Till Death Us Do Part

Lewis Walker |

 

While wedding customs and traditions vary from religion to religion and in  secular society, vows generally are a significant and meaningful aspect of the joining of two persons in matrimony. Among the most well-known traditional wedding vows are those derived from medieval England. In the Book of Common Prayer by Thomas Cranmer, Archbishop of Canterbury, we find couples promising each other “to have and to hold, from this day forward, for better, for worse, for richer, for poorer, in sickness and in health, till death us do part.” That promise is a contract whereby the two people in the union pledge to share responsibilities.

A financial life planning plan recognizes the shared goals of prospering from a wealth and health standpoint, while providing for eventualities stemming from injury and illness, and the death of a partner and oneself. Life together is a series of transitions, some planned and some forced by circumstances. After the honeymoon reality eventually settles in, wrapped in a blanket of mutual support and respect.

People depend on you. In addition to your spouse, these dependents may be children, other family members and loved ones, dear friends.  Depending on what you do for a living, they may be associates, partners, employees, members of the military, teammates, clients and customers. Community organizations, charities, and religious institutions depend on your support. As does everyone, you likewise depend on others for important aspects of your well-being. Do you and your significant other have plans in place to handle whatever life throws at you?

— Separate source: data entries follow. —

(** * The chat hub of the forum service

    A shallow embedding of the real-time chat fan-out of
    [forum_service]: the entity constructor [NewChatMessage], the
    SQL-backed chat repository, the [Hub.Run] coordination loop and the
    two per-connection pumps of the websocket delivery package.

    Go channels are modelled as bounded FIFO buffers with a closed flag.
    A send on a closed channel and a second close are runtime panics, a
    blocking send on a full buffer parks the goroutine; the three ways a
    statement can end are the constructors of [outcome]. *)

From stdpp Require Import gmap strings list fin_maps sorting.
From Stdlib Require Import ZArith Lia.

(** ** package entity *)

(** [time.Time] restricted to UTC instants: nanoseconds since the epoch. *)
Definition Time := Z.

Record ChatMessage := mkChatMessage {
  ID : string;
  UserID : string;
  Text : string;
  CreatedAt : Time
}.

Record ChatMessageRequest := mkChatMessageRequest {
  ReqText : string
}.

#[global] Instance ChatMessage_eq_dec : EqDecision ChatMessage.
Proof. solve_decision. Defined.

(** The two library calls [NewChatMessage] makes, [uuid.New().String()]
    and [time.Now().UTC()], answer from outside the program; one [Tick]
    holds the answers given during one construction. *)
Record Tick := mkTick {
  uuid_New : string;
  time_Now : Time
}.

Definition NewChatMessage (env : Tick) (req : ChatMessageRequest)
    (userID : string) : ChatMessage :=
  {| ID := uuid_New env;
     UserID := userID;
     Text := ReqText req;
     CreatedAt := time_Now env |}.

(** The struct tag [validate:"required,min=1,max=1000"] carried by the
    [Text] field of both [ChatMessage] and [ChatMessageRequest], read as
    the predicate a validator would check. *)
Definition text_tag_ok (s : string) : bool :=
  (1 <=? String.length s) && (String.length s <=? 1000).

How you navigate the challenges of life as a team is a function of alternatives, resources, and expectations. How will you tackle challenges connected with health and wealth? Remember the part about richer or poorer, in sickness and health? Often the pledge, “till death us do part,” generates a fear of a “life insurance sales pitch,” but it goes beyond that one aspect of “What if?” planning.

On October 6, 2022, a memorial Mass was held for the beloved spouses of the Saint Brigid Catholic Church Widowed Group in Johns Creek, Georgia. The Mass program listed the names of the departed, which sadly included my spouse of 55 years who passed away recently. Of the dearly departed noted, 23% were female, 77% were male. That’s a small sample but it illustrates the fact that on average women outlive men. Widows outnumber widowers by substantial margins. Susan Bradley, CFP, founder of the Sudden Money Institute in Florida, focuses on major life transitions, including the difficulties involved in being a caregiver and life after the death of a spouse or other loved one. She notes that 80% of men die married. Eighty percent of women die single. Have you prepared for the likelihood that one of you will outlive the other? One of you will die before the other?

While death can come suddenly at any point in a marriage, you must prepare for the possibility of illness, incapacity, and struggle prior to death regardless of age. Severe illness or incapacity may not result in death but engender a life transition toward some form of “new normal” that may involve ongoing physical or mental limitations.   

When it comes to money and reserves pertinent to emergencies, and overall wealth, do you have a written Investment Policy Statement for your money that is clear to you, your spouse, whoever else who may have to step in, and your advisors? Decisions regarding finances and the management of key assets are best made when you are mentally sharp, not in the face of decline, denial, and confusion. Are you reasonably certain that your bank balance will not go to zero before your heartbeat does? If you had a stroke or were otherwise impaired, and your spouse or partner was not available to act, who would get the emergency phone call?

Who has the authority to act in your behalf if you were incapacitated? Who has Durable Powers of Attorney to act for you in financial, business, medical, and other matters? When did you last review these documents? Are they current? Do you have backup if the primary designee cannot act? Have you discussed your wishes with your family? What would be the economic impact on those who depend on you given prolonged incapacity? The latter question is important to closely-held business owners. What would be the economic impact on your “business family,” your employees and key associates? What would be the impact on your family if your enterprise is the primary engine for family cash flow and wealth accumulation?

If you were permanently incapacitated, what would you want done regarding your investments, business interests, real estate, your treasured “stuff,” pets, your health care? What do you want done at your death regarding the above? What do you want relative to funeral and burial arrangements? If you’re a military veteran, do you understand your benefits? Where is Form DD-214? Have you had a discussion with your family about such matters? If an adult child has to step in, what does she or he know?

Do you understand your actual living and testamentary estate plan, which may be very different from the one you think you have? Wills, trusts, ownership forms, beneficiary designations, operating agreements for a closely-held business, or other legal documents may govern what happens. Insurance contracts, including life, health, disability, liability, and property and casualty, are pertinent to funding in emergency situations. When did you last undergo an in-depth review of all documents critical to “What if?” eventualities?

The answers to these questions form the basis for a holistic and comprehensive financial, estate, investment, life transitions, and “peace of mind” plan. Winston Churchill warned, “He [she] who fails to plan is planning to fail.” “Failure to plan” is a decision, but not one likely to make you, or those who love you and depend on you, happy.